Neither one of these movies is an “event” made for IMAX, but they’re still good movies, and audiences need this diversity. Streaming offers the illusion of massive choice, but it’s a watered-down, forgettable product that’s meant to fill an algorithmic role rather than something that people talk about and enjoy. You may get something like Netflix’s KPop Demon Hunters, which manages to capture the zeitgeist, but more often than not, you’ll get The Pickup, which would have flopped outright in theaters, but on Prime Video exists because Amazon MGM doesn’t own the rights to any of Eddie Murphy’s good action-comedies. Theatrical is a vote of confidence where, even if the movie may not be good, the studio believes in it enough to market it and have the box office results be public.

Furthermore, these movies aren’t trying to explode or reinvent their genres. The Naked Gun is proudly a spoof. Freakier Friday is proudly a family comedy. There’s no question of where they stand. Compare that to The Fantastic Four: First Steps, and I’m sure Marvel would highlight how it’s a family comedy because the Fantastic Four are Marvel’s “First Family,” and there are jokes. But we all know what the scale of a family comedy is, and those intimate stakes can get lost when you’re fighting a cosmic god who eats planets. Marvel trades in spectacle, but by trying to be all things to all people, they only highlight the limitations of the superhero genre.

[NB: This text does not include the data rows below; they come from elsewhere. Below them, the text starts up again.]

Lemma mapM_Raise_inv {A B} (f : A -> result B) (l : list A) (e : pyerr) :
  mapM f l = Raise e -> Exists (fun x => f x = Raise e) l.
Proof.
  induction l as [|x l IH]; [discriminate|]. rewrite mapM_cons.
  destruct (f x) as [y|e'] eqn:Hx.
  - rewrite bind_Ok. destruct (mapM f l) as [ys|e'']; [discriminate|].
    intros [= ->]. right. apply IH. reflexivity.
  - intros [= ->]. left. exact Hx.
Qed.

(** X2: [encode] returns exactly when the string form of every symbol is
    a key of the vocabulary, one id per symbol; otherwise it raises
    [KeyError], and nothing else. *)
Theorem encode_KeyError_iff_unknown (d : VocabDictionary) (s : list pyval) :
  (is_ok (encode d s) <->
     Forall (fun x => is_Some (dict_get (vocab d) (str x))) s)
  /\ (forall toks, encode d s = Ok toks -> length toks = length s)
  /\ (forall e, encode d s = Raise e ->
        e = KeyError /\ Exists (fun x => dict_get (vocab d) (str x) = None) s).
Proof.
  split; [|split].
  - split.
    + intros [toks Htoks]. exact (encode_Ok_known d s toks Htoks).
    + apply encode_total.
  - apply encode_length.
  - intros e He. apply mapM_Raise_inv in He.
    assert (Hall : Exists (fun x => e = KeyError /\
                                    dict_get (vocab d) (str x) = None) s).
    { eapply Exists_impl; [exact He|]. intros x Hx. simpl in Hx.
      unfold dict_lookup in Hx.
      destruct (dict_get (vocab d) (str x)); [discriminate|].
      injection Hx as <-. auto. }
    split.
    + apply Exists_exists in Hall as (x & _ & -> & _). reflexivity.
    + eapply Exists_impl; [exact Hall|]. intros x [_ Hx]. exact Hx.
Qed.
(** * personal-ai-teacher: the chat page script [script.js]

    A shallow embedding of the page script: the completion requester
    [getGeminiResponse] (a fallback loop over model identifiers), the
    conversation view [sendMessage] and the rendering helpers, followed by
    the properties of the specification that concern them.

    Conventions of the embedding.
    - A JavaScript string is a [string]; each [ascii] stands for one code
      unit in the range U+0000..U+00FF.  On that range [trim] and
      [toLowerCase] are written out in full.
    - The page is a [world]: the fields of the five DOM elements the script
      holds plus a [trace] of every effect, oldest first.
    - Code runs in the monad [M]: a computation takes a world and gives back
      either a value or a thrown exception, and the next world.  [await] is
      sequencing: a computation follows one invocation of a handler.  In
      the browser other handlers may run while that invocation awaits, so
      what is stated of a run is stated of the effects of the invocation
      itself and of their order.
    - The network and the engine's number printing are the [browser]. *)

From Stdlib Require Import String Ascii List Bool ZArith NArith QArith Lia.
From Stdlib Require Import DecimalString.
Import ListNotations.
Close Scope Q_scope.
Open Scope string_scope.
Set Warnings "-register-all".

(* ================================================================== *)
(** ** Strings *)

Module Str.

(** WhiteSpace and LineTerminator code units below U+0100:
    TAB, LF, VT, FF, CR, SPACE and NO-BREAK SPACE. *)
Definition isWhiteSpace (c : ascii) : bool :=
  let n := N_of_ascii c in
  (((9 <=? n) && (n <=? 13)) || (n =? 32) || (n =? 160))%N.

Fixpoint trimStart (s : string) : string :=
  match s with
  | EmptyString => EmptyString
  | String c s' => if isWhiteSpace c then trimStart s' else s
  end.

Fixpoint trimEnd (s : string) : string :=
  match s with
  | EmptyString => EmptyString
  | String c s' =>
      match trimEnd s' with
      | EmptyString => if isWhiteSpace c then EmptyString else String c EmptyString
      | t => String c t
      end
  end.

(** [String.prototype.trim] *)
Definition trim (s : string) : string := trimEnd (trimStart s).

(** Lower-casing of one code unit: A-Z, and the Latin-1 capitals
    U+00C0..U+00DE except the multiplication sign U+00D7. *)
Definition lowerChar (c : ascii) : ascii :=
  let n := N_of_ascii c in
  if (((65 <=? n) && (n <=? 90))
      || ((192 <=? n) && (n <=? 222) && negb (n =? 215)))%N
  then ascii_of_N (n + 32) else c.

(** [String.prototype.toLowerCase] *)
Fixpoint toLowerCase (s : string) : string :=
  match s with
  | EmptyString => EmptyString
  | String c s' => String (lowerChar c) (toLowerCase s')
  end.

(** [String.prototype.includes]: [needle] occurs somewhere in [s]. *)
Fixpoint includes (s needle : string) : bool :=
  prefix needle s
  || match s with
     | EmptyString => false
     | String _ s' => includes s' needle
     end.

(** Number-to-string of a status code or an array index. *)
Definition ofZ (z : Z) : string := NilZero.string_of_int (Z.to_int z).
Definition ofNat (n : nat) : string := NilZero.string_of_uint (Nat.to_uint n).

(** Every occurrence of the code unit [c] replaced by [by_]
    ([s.replace(/c/g, by_)] for a one-character pattern and a replacement
    without dollar patterns). *)
Fixpoint replaceAll (c : ascii) (by_ : string) (s : string) : string :=
  match s with
  | EmptyString => EmptyString
  | String d s' =>
      if Ascii.eqb d c then by_ ++ replaceAll c by_ s'
      else String d (replaceAll c by_ s')
  end.

End Str.

(* ================================================================== *)
(** ** JavaScript values, as far as parsed JSON and the script need them *)

Inductive value : Type :=
| VUndefined
| VNull
| VBool (b : bool)
| VNumber (q : Q)
| VString (s : string)
| VArray (items : list value)
| VObject (fields : list (string * value)).

(** ToBoolean.  A parsed JSON number is never NaN, so a number is falsy
    exactly when it is zero. *)
Definition truthy (v : value) : bool :=
  match v with
  | VUndefined | VNull => false
  | VBool b => b
  | VNumber q => negb (Qnum q =? 0)%Z
  | VString s => negb (s =? "")
  | VArray _ | VObject _ => true
  end.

If theaters are going to survive streaming’s onslaught, studios will need to right-size their development slates. That doesn’t mean abandoning blockbusters, but it does mean finding ways to make movies for more modest amounts and more modest returns. It also means truly competing with streamers beyond the size of the spectacle or trying to turn every release into an event. It means reacclimating audiences to the idea that theaters can have something for everyone rather than a single big movie that attempts to be all things to all people.


  1. Most of these are not genuine IMAX but digital retrofits. For example, here in Georgia, the Regal Mall of Georgia has a true IMAX screen, but Regal Atlantic Station does not; most audiences don’t seem to care since the company has used this “IMAX Experience” branding for well over a decade now.

  2. Even here, the terminology can be fuzzy. Avengers: Infinity War was the first movie shot entirely with IMAX digital cameras, but Christopher Nolan’s upcoming The Odyssey will be the first film shot entirely with IMAX film cameras. The challenge with the latter has been that the film cameras have been cumbersome and noisy, so their use has been limited until technological advancements allowed filmmakers like Nolan greater freedom of movement and not drowning out the on-set dialogue.